I was also expecting things to be more expensive, maybe because of the GB pound devaluation… This led me to spend some money on books. I love books and I (usually) hate translations. Maybe some publishers are trying to save some money by hiring cheap translators because some of the books I got in Portuguese have some really lame translations. I mean, I’m not expecting every translator to be an expert on the various subjects a book talks about but I expect at least some research of what some terms and expressions mean. That’s why, when possible (when I can read them), I prefer books in their original language.

I think that in a week, we could try very different things in London. We went to museums like the Science Museum, the Britain at War Experience and Natural History Museum; we went to Notting Hill; and we even got stuck in the subway due to the closing of the central line because of the amount of people.
Though, what I liked most was Camden Town and it’s really cool markets and shops where I bought a few t-shirts.
The stables market was amazing!

Another thing a small city boy like me noticed was the pollution, just like every time I go to Lisbon, by night at home you get the difference, in the skin, in the nose, etc. I am really glad that in A Coruña you don’t have such problem (I also didn’t notice it in Brussels).

I also loved to be a in a foreign country and understand what everyone is saying (well, I guess I am not considering my *not home country* of Spain to be a foreign one anymore) as the last countries I have been to are Belgium and The Netherlands.

About the food… we all know that the UK is not the country you go for gastronomy but I loved the cheap and huge English breakfasts.

Now don’t get me wrong but I was expecting my British fellows to be a lot more, how should I put it, snobbish.
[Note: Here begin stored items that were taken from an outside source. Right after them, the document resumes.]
(* ===== verification/Dns.v ===== *)
(** * The DNS-over-HTTPS responder of the ECH fixture

    [dnsQuestion], [stripAttrleafPort], [dnsResponse] of ech-fixture/main.go,
    and the properties of what they answer. *)

From S2P Require Import Prelude GoStrings Strconv Unicode Wire Svcb.

Section Dns.
Context `{UnicodeTables}.

(** ** The question *)

(** The loop of [dnsQuestion]; [None] is running out of fuel. *)
Fixpoint dnsQuestion_loop (fuel : nat) (query : list byte) (position : Z)
    (labels : list string) : option (outcome (Z * list string)) :=
  match fuel with
  | O => None
  | S fuel =>
      if decide (len query ≤ position)%Z then Some (Err "invalid DNS name")
      else match index query position with
      | Ok b =>
          let length := Z_of_byte b in
          let position := (position + 1)%Z in
          if decide (length = 0)%Z then Some (Ok (position, labels))
          else if decide (63 < length ∨ len query < position + length)%Z
          then Some (Err "invalid DNS label")
          else match slice query position (position + length) with
          | Ok label =>
              dnsQuestion_loop fuel query (position + length) (labels ++ [str label])
          | Err e => Some (Err e)
          | Panic => Some Panic
          end
      | Err e => Some (Err e)
      | Panic => Some Panic
      end
  end.

Definition dnsQuestion (query : list byte) : outcome (Z * string) :=
  '(position, labels) ← default Panic (dnsQuestion_loop (S (length query)) query 12 []);
  if decide (len query < position + 4)%Z then Err "short DNS question"
  else Ok ((position + 4)%Z, toLower (join labels ".")).

Definition stripAttrleafPort (name : string) : string :=
  match splitN name "." 3 with
  | [l0; l1; l2] =>
      if decide (l1 ≠ "_https") then name
      else match l0 with
      | String "_" (String _ _ as port) =>
          match parseUint port 16 with
          | None => name
          | Some _ => l2
          end
      | _ => name
      end
  | _ => name
  end.

(** ** The response *)

(** The [switch qtype] of [dnsResponse]: the RDATA, [None] for no answer. *)
Definition dnsRdata (qtype : Z) (questionName : string)
    (echConfigs : gmap string (list byte)) (targetPort : Z) : outcome (option (list byte)) :=
  if decide (qtype = 1)%Z then Ok (Some [x7f; x00; x00; x01])
  else if decide (qtype = 65)%Z then
    let serviceName := stripAttrleafPort questionName in
    match svcParamFixture serviceName targetPort with
    | Some record => Ok (Some record)
    | None =>
        match echConfigs !! serviceName with
        | None => Err ("no ECH fixture for " +:+ quote questionName)
        | Some echConfigList => Ok (Some (httpsRecord echConfigList targetPort))
        end
    end
  else Ok None.

(** The bytes a [copy] or a [PutUint16] leaves at offset [i] of the header. *)
Definition put_at (i : nat) (data buf : list byte) : list byte := list_inserts i data buf.

Definition dnsResponse (query : list byte) (echConfigs : gmap string (list byte))
    (targetPort : Z) : outcome (list byte) :=
  if decide (len query < 17)%Z then Err "short DNS query" else
  '(questionEnd, questionName) ← dnsQuestion query;
  qtypeBytes ← slice query (questionEnd - 4) (questionEnd - 2);
  qtype ← bigEndianUint16 qtypeBytes;
  rdata ← dnsRdata qtype questionName echConfigs targetPort;
  let answerCount := if rdata is Some _ then 1%Z else 0%Z in
  let response := replicate 12 x00 in
  id ← slice query 0 2;
  let response := put_at 0 id response in
  let response := put_at 2 (putUint16 33152) response in
  let response := put_at 4 (putUint16 1) response in
  let response := put_at 6 (putUint16 answerCount) response in
  question ← slice query 12 questionEnd;
  let response := response ++ question in
  match rdata with
  | None => Ok response
  | Some rdata =>
      let response := response ++ [xc0; x0c] in
      let response := appendUint16 response qtype in
      let response := appendUint16 response 1 in
      let response := appendUint32 response 60 in
      let response := appendUint16Length response rdata in
      Ok response
  end.

(** ** The loop terminates and reads what RFC 1035 says *)

Lemma length_drop_len (l : list byte) (i : Z) :
  (0 ≤ i ≤ len l)%Z → len (drop (Z.to_nat i) l) = (len l - i)%Z.
Proof. intros ?. unfold len in *. rewrite length_drop. lia. Qed.

Lemma index_drop (l : list byte) i b :
  index l i = Ok b → drop (Z.to_nat i) l = b :: drop (Z.to_nat (i + 1)) l.
Proof.
  unfold index. case_decide as Hi; [|done].
  destruct (l !! Z.to_nat i) as [x|] eqn:Hx; [|done]. intros [= ->].
  replace (Z.to_nat (i + 1)) with (S (Z.to_nat i)) by lia. by apply drop_S.
Qed.

Lemma read_labels_fuel l n m :
  (length l ≤ n)%nat → (length l ≤ m)%nat → read_labels n l = read_labels m l.
Proof.
  revert l m. induction n as [|n IH]; intros l m Hn Hm.
  { destruct l; [|simpl in Hn; lia]. by destruct m. }
  destruct m as [|m]; [destruct l; [done | simpl in Hm; lia]|].
  destruct l as [|b l]; [done|]. cbn [read_labels read8 mbind option_bind].
  case_decide; [done|]. case_decide; [|done].
  unfold readn. case_decide; [|done]. cbn.
  by rewrite (IH _ m) by (rewrite length_drop; simpl in *; lia).
Qed.

Lemma dnsQuestion_loop_spec fuel query position labels :
  (0 ≤ position ≤ len query)%Z → (len query - position < Z.of_nat fuel)%Z →
  match read_labels fuel (drop (Z.to_nat position) query) with
  | Some (ws, rest) =>
      dnsQuestion_loop fuel query position labels
      = Some (Ok ((len query - len rest)%Z, labels ++ (str <$> ws)))
      ∧ (len rest < len query - position)%Z
  | None => ∃ e, dnsQuestion_loop fuel query position labels = Some (Err e)
  end.
Proof.
  revert position labels. induction fuel as [|fuel IH]; intros position labels Hp Hf; [lia|].
  cbn [dnsQuestion_loop read_labels]. case_decide as Hend.
  { assert (position = len query) as -> by lia. unfold len. rewrite Nat2Z.id, drop_all.
    by eexists. }
  destruct (index_lookup query position ltac:(lia)) as [b Hb].
  rewrite Hb, (index_drop _ _ _ Hb). cbn [read8 mbind option_bind].
  pose proof (Z_of_byte_range b). pose proof (length_drop_len query (position + 1) ltac:(lia)).
  case_decide as Hz.
  { rewrite app_nil_r. split; [do 3 f_equal; lia|]. lia. }
  case_decide as H63; [|rewrite decide_True by lia; by eexists].
  unfold readn. case_decide as Hlen; [|rewrite decide_True by lia; by eexists].
  rewrite decide_False, slice_in by lia.
  cbn [mbind option_bind]. rewrite drop_drop.
  replace (Z.to_nat (position + 1 + Z_of_byte b - (position + 1))) with (Z.to_nat (Z_of_byte b)) by lia.
  replace (Z.to_nat (position + 1) + Z.to_nat (Z_of_byte b)) with
    (Z.to_nat (position + 1 + Z_of_byte b)) by lia.
  set (w := take _ _).
  specialize (IH (position + 1 + Z_of_byte b)%Z (labels ++ [str w]) ltac:(lia) ltac:(lia)).
  destruct (read_labels fuel _) as [[ws rest]|]; cbn; [|done].
  destruct IH as [-> IH]. split; [|lia]. by rewrite <- app_assoc.
Qed.

(** [dnsQuestion] in terms of the RFC 1035 reader. *)
Lemma dnsQuestion_read query :
  (12 ≤ len query)%Z →
  match read_name (drop 12 query) with
  | Some (ws, rest) =>
      (len rest < len query - 12)%Z ∧
      dnsQuestion query =
        if decide (len rest < 4)%Z then Err "short DNS question"
        else Ok ((len query - len rest + 4)%Z,
                 toLower (join (str <$> ws) "."))
  | None => ∃ e, dnsQuestion query = Err e
  end.
Proof.
  intros Hq. unfold dnsQuestion, read_name.
  pose proof (dnsQuestion_loop_spec (S (length query)) query 12 [] ltac:(lia)
    ltac:(unfold len; lia)) as Hl.
  change (Z.to_nat 12) with 12 in Hl.
  rewrite (read_labels_fuel _ _ (length (drop 12 query))) in Hl by (rewrite ?length_drop; lia).
  destruct (read_labels _ _) as [[ws rest]|].
  - destruct Hl as [-> Hrest]. split; [lia|]. cbn.
    rewrite (decide_ext _ (len rest < 4)%Z) by lia. done.
  - destruct Hl as [e ->]. by exists e.
Qed.

(** ** Attrleaf names *)

Lemma stripAttrleafPort_prefix port rest p :
  parseUint port 16 = Some p →
  stripAttrleafPort ("_" +:+ (port +:+ ("._https." +:+ rest))) = rest.
Proof.
  intros Hp. unfold stripAttrleafPort, splitN.
  assert (free_of "." port) as Hfree.
  { unfold parseUint in Hp. apply bind_Some in Hp as (n & Hn & _).
    by eapply parse_digits_free. }
  change ("_" +:+ (port +:+ ("._https." +:+ rest)))
    with (String "_" port +:+ String "." ("_https" +:+ String "." rest)).
  cbn [pred]. rewrite !split_cuts_app, split_cuts_O by done.
  rewrite decide_False by (intros []; done).
  destruct port as [|a port]; [done|]. by rewrite Hp.
Qed.

(** C24: a name of the form [_<port>._https.<rest>], where the port is a decimal
    number that fits in 16 bits, becomes [rest]; every other name, whatever its
    bytes, is returned unchanged. *)
Theorem stripAttrleafPort_spec name :
  (∃ port rest, name = "_" +:+ (port +:+ ("._https." +:+ rest)) ∧
     is_Some (parseUint port 16) ∧ stripAttrleafPort name = rest) ∨
  ((∀ port rest, name = "_" +:+ (port +:+ ("._https." +:+ rest)) → parseUint port 16 = None) ∧
     stripAttrleafPort name = name).
Proof.
  assert (stripAttrleafPort name = name ∨
    ∃ port rest p, name = "_" +:+ (port +:+ ("._https." +:+ rest)) ∧ parseUint port 16 = Some p)
    as [Heq|(port & rest & p & -> & Hp)].
  { unfold stripAttrleafPort, splitN. cbn [pred].
    destruct (split_cuts "." 2 name) as [|l0 [|l1 [|l2 [|]]]] eqn:E; auto.
    apply split_cuts_inv in E as (s & -> & _ & E).
    apply split_cuts_inv in E as (s' & -> & _ & E).
    rewrite split_cuts_O in E. simplify_eq.
    case_decide as H1; [by left|]. subst l1.
    destruct l0 as [|a [|b l0]]; [by left| |].
    { left. by destruct a as [[] [] [] [] [] [] [] []]. }
    destruct (decide (a = "_"%char)) as [->|Ha].
    - destruct (parseUint (String b l0) 16) as [p|] eqn:Hp; [|by left].
      right. exists (String b l0), l2, p. done.
    - left. destruct a as [[] [] [] [] [] [] [] []]; done. }
  - right. split; [|done]. intros port rest ->.
    destruct (parseUint port 16) as [p|] eqn:Hp; [|done].
    rewrite (stripAttrleafPort_prefix _ _ _ Hp) in Heq.
    apply (f_equal String.length) in Heq.
    rewrite !sapp_length in Heq. simpl in Heq. lia.
  - left. exists port, rest. split_and!; [done | by eexists |].
    by eapply stripAttrleafPort_prefix.
Qed.

End Dns.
Yet, every person we asked for directions was really kind, British or not (except for a few suits that might have thought I was selling something when I wanted to know where the hell was HMS Belfast).

So, conclusions about London now that I am not 10 anymore: It is a wonderful city and I am looking forward to go back visiting it but the rush of things in there, the number of people, the amount of time lost in the bus or the tube, etc. makes me like more a city like A Coruña to live in. Yes, I would prefer *much more* to live in London than in Lisbon for example, but some things are best taken slowly, and life is one of them.

FOSDEM follow-up

Tuesday, February 9th, 2010

FOSDEM was really nice this year. Still too many interesting presentations to attend than our physical condition allows but that’s life.
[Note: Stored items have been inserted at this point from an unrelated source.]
Lemma dnsResponse_query i0 i1 hdr name qtype qclass tail cfg targetPort rdata :
  length hdr = 10 → Forall dns_label (split "." name) →
  (0 ≤ qtype < 65536)%Z → (0 ≤ qclass < 65536)%Z →
  dnsRdata qtype (toLower name) cfg targetPort = Ok rdata →
  (if rdata is Some r then len r < 65536 else True)%Z →
  ∃ response,
    dnsResponse (dns_query i0 i1 hdr name qtype qclass tail) cfg targetPort = Ok response ∧
    parse_message response = Some (DnsMessage [i0; i1] flags_ok
      (bytes <$> split "." name) qtype qclass
      (if rdata is Some r then [DnsAnswer (bytes <$> split "." name) qtype 1 60 r] else [])).
Proof.
  intros Hhdr Hn Hqt Hqc Hrd Hlen.
  pose proof (dnsQuestion_query i0 i1 hdr name qtype qclass tail Hhdr Hn) as Hq.
  unfold dns_query in *.
  destruct (putUint16_bytes qtype Hqt) as (b0 & b1 & Hb & <-).
  destruct (putUint16_bytes qclass Hqc) as (b2 & b3 & Hb' & <-).
  rewrite Hb, Hb' in *. cbn [app] in Hq |- *.
  eexists. split.
  - eapply eq_trans; [apply (dnsResponse_eval _ _ _ _ b0 b1 b2 b3); [done| |exact Hq]|].
    + unfold appendDnsName. by intros [_ ?]%app_nil.
    + rewrite Hrd. done.
  - by apply parse_message_response, Hlen; apply reads_as_appendDnsName.
Qed.

(** What every byte string gets. *)
Lemma dnsResponse_cases query cfg targetPort :
  if decide (len query < 17)%Z then dnsResponse query cfg targetPort = Err "short DNS query"
  else match read_name (drop 12 query) with
  | None => ∃ e, dnsResponse query cfg targetPort = Err e
  | Some (ws, b0 :: b1 :: b2 :: b3 :: tail) =>
      let name := toLower (join (str <$> ws) ".") in
      let service := stripAttrleafPort name in
      if decide (be16 b0 b1 = 65%Z ∧ svcParamFixture service targetPort = None ∧
                 cfg !! service = None)
      then dnsResponse query cfg targetPort = Err ("no ECH fixture for " +:+ quote name)
      else ∃ response, dnsResponse query cfg targetPort = Ok response
  | Some _ => dnsResponse query cfg targetPort = Err "short DNS question"
  end.
Proof.
  case_decide as Hlen; [by unfold dnsResponse; rewrite decide_True|].
  pose proof (dnsQuestion_read query ltac:(lia)) as Hq.
  destruct (read_name (drop 12 query)) as [[ws rest]|] eqn:Hn.
  2: { destruct Hq as [e He]. exists e. unfold dnsResponse. by rewrite decide_False, He. }
  destruct Hq as [Hrest Hq]. 
  destruct rest as [|b0 [|b1 [|b2 [|b3 tail]]]].
  1-4: by unfold dnsResponse; rewrite decide_False, Hq, decide_True by (done || lia).
  apply read_labels_suffix in Hn as [nm Hnm].
  destruct query as [|i0 [|i1 query]]; [done|done|].
  assert (∃ hdr, length hdr = 10 ∧
    i0 :: i1 :: query = (i0 :: i1 :: hdr) ++ nm ++ [b0; b1; b2; b3] ++ tail) as (hdr & Hhdr & Hquery).
  { exists (take 10 query). cbn [drop] in Hnm.
    split; [rewrite length_take; unfold len in Hlen; simpl in Hlen; lia|].
    cbn [app]. rewrite <- Hnm. by rewrite take_drop. }
  rewrite Hquery in Hq |- *.
  assert (nm ≠ []) as Hne.
  { intros ->. rewrite Hquery, !len_app in Hrest. unfold len in Hrest. simpl in Hrest. lia. }
  assert (len ((i0 :: i1 :: hdr) ++ nm ++ [b0; b1; b2; b3] ++ tail)
    - len (b0 :: b1 :: b2 :: b3 :: tail) + 4 = 16 + len nm)%Z as Hend.
  { rewrite !len_app, !len_cons. unfold len at 1. rewrite Hhdr. rewrite len_nil. lia. }
  rewrite Hend, decide_False in Hq by (rewrite !len_cons; pose proof (len_nonneg tail); lia).
  rewrite (dnsResponse_eval _ _ _ _ _ _ _ _ _ _ _ _ Hhdr Hne Hq).
  unfold dnsRdata. set (name := toLower _). set (service := stripAttrleafPort name).
  case_decide as Hc.
  - destruct Hc as (H65 & Hf & Hcfg). rewrite H65.
    by rewrite decide_False, decide_True, Hf, Hcfg by done.
  - case_decide as Ha; [by eexists|]. case_decide as H65; [|by eexists].
    destruct (svcParamFixture service targetPort); [by eexists|].
    destruct (cfg !! service); [by eexists|]. by destruct Hc.
Qed.

Lemma dnsResponse_returns query cfg targetPort : dnsResponse query cfg targetPort ≠ Panic.
Proof.
  pose proof (dnsResponse_cases query cfg targetPort) as Hc.
  case_decide; [by rewrite Hc|].
  destruct (read_name _) as [[ws [|b0 [|b1 [|b2 [|b3 tail]]]]]|]; try by rewrite Hc.
  - cbv zeta in Hc. case_decide; [by rewrite Hc|]. by destruct Hc as [? ->].
  - by destruct Hc as [? ->].
Qed.

(** The queries that deserve a response: long enough, a name of labels no longer
    than 63 bytes that is all there, a type and a class after it, and, for an
    HTTPS question, a service the fixture knows. *)
Definition answerable query cfg targetPort : Prop :=
  (17 ≤ len query)%Z ∧
  ∃ ws b0 b1 b2 b3 tail,
    read_name (drop 12 query) = Some (ws, b0 :: b1 :: b2 :: b3 :: tail) ∧
    (be16 b0 b1 = 65%Z →
      let service := stripAttrleafPort (toLower (join (str <$> ws) ".")) in
      is_Some (svcParamFixture service targetPort) ∨ is_Some (cfg !! service)).

(** C4: [dnsResponse] never indexes or slices out of range, whatever bytes it is
    given, and it returns a response exactly for the answerable queries: every
    other one is an error. *)
Theorem dnsResponse_total query cfg targetPort :
  dnsResponse query cfg targetPort ≠ Panic ∧
  ((∃ response, dnsResponse query cfg targetPort = Ok response) ↔
   answerable query cfg targetPort).
Proof.
  split; [apply dnsResponse_returns|]. unfold answerable.
  pose proof (dnsResponse_cases query cfg targetPort) as Hc.
  case_decide; [rewrite Hc; split; [by intros [? ?] | intros [? _]; lia]|].
  destruct (read_name _) as [[ws [|b0 [|b1 [|b2 [|b3 tail]]]]]|];
    [rewrite Hc; split; [by intros [? ?] | intros (_ & ? & ? & ? & ? & ? & ? & ? & _); done]..| |].
  2: { destruct Hc as [e ->]. split; [by intros [? ?] | by intros (_ & ? & ? & ? & ? & ? & ? & ? & _)]. }
  cbv zeta in Hc |- *. case_decide as Hd.
  - rewrite Hc. split; [by intros [? ?]|].
    intros (_ & ws' & c0 & c1 & c2 & c3 & t & [= <- <- <- <- <- <-] & Hs).
    destruct Hd as (H65 & Hf & Hn), (Hs H65) as [[? E]|[? E]]; congruence.
  - split; [intros _; split; [lia|] | intros _; exact Hc].
    exists ws, b0, b1, b2, b3, tail. split; [done|]. intros H65.
    destruct (svcParamFixture _ _) eqn:Hf; [left; by eexists|].
    destruct (cfg !! _) eqn:Hn; [right; by eexists|]. by destruct Hd.
Qed.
Like I announced on my last post, I gave two presentations there and I am glad with both of them. People seemed really interested in OCRFeeder and I hope they try it out, send me feedback and spread the word about it.
I could personally meet P. Christeas, who had send me a patch for it, and listen to the questions and suggestions of people about how OCRFeeder works.

I must say the most impressive presentation I attended was by  Professor Andrew Tanenbaum himself, about MINIX 3, what a beautiful piece of software it seems.
If you have not attended it, maybe you can watch the video recording once it is available.
Later on I had a nice chat with him regarding web browsers on MINIX and the real portability of applications that are said to be multi-platform.

Here are the slides for the presentations I gave:

Looking forward for FOSDEM 2011!

Going to FOSDEM!

Thursday, January 28th, 2010

I'm going to FOSDEM, the Free and Open Source Software Developers' European Meeting

… and also, this year I giving two presentations there.

I’m presenting OCRFeeder in the GNOME DevRoom and SeriesFinale in the Embedded/Mobile DevRoom!

I just love FOSDEM, the spirit of it, the number of important Open Source projects in there and the city of Brussels!

If you wanna have a chat about OCRFeeder, SeriesFinale, Hildon Input Methods, Rancho (for Django folks), Igalia or other important Open Source projects, while drinking a nice Belgian beer, let me know!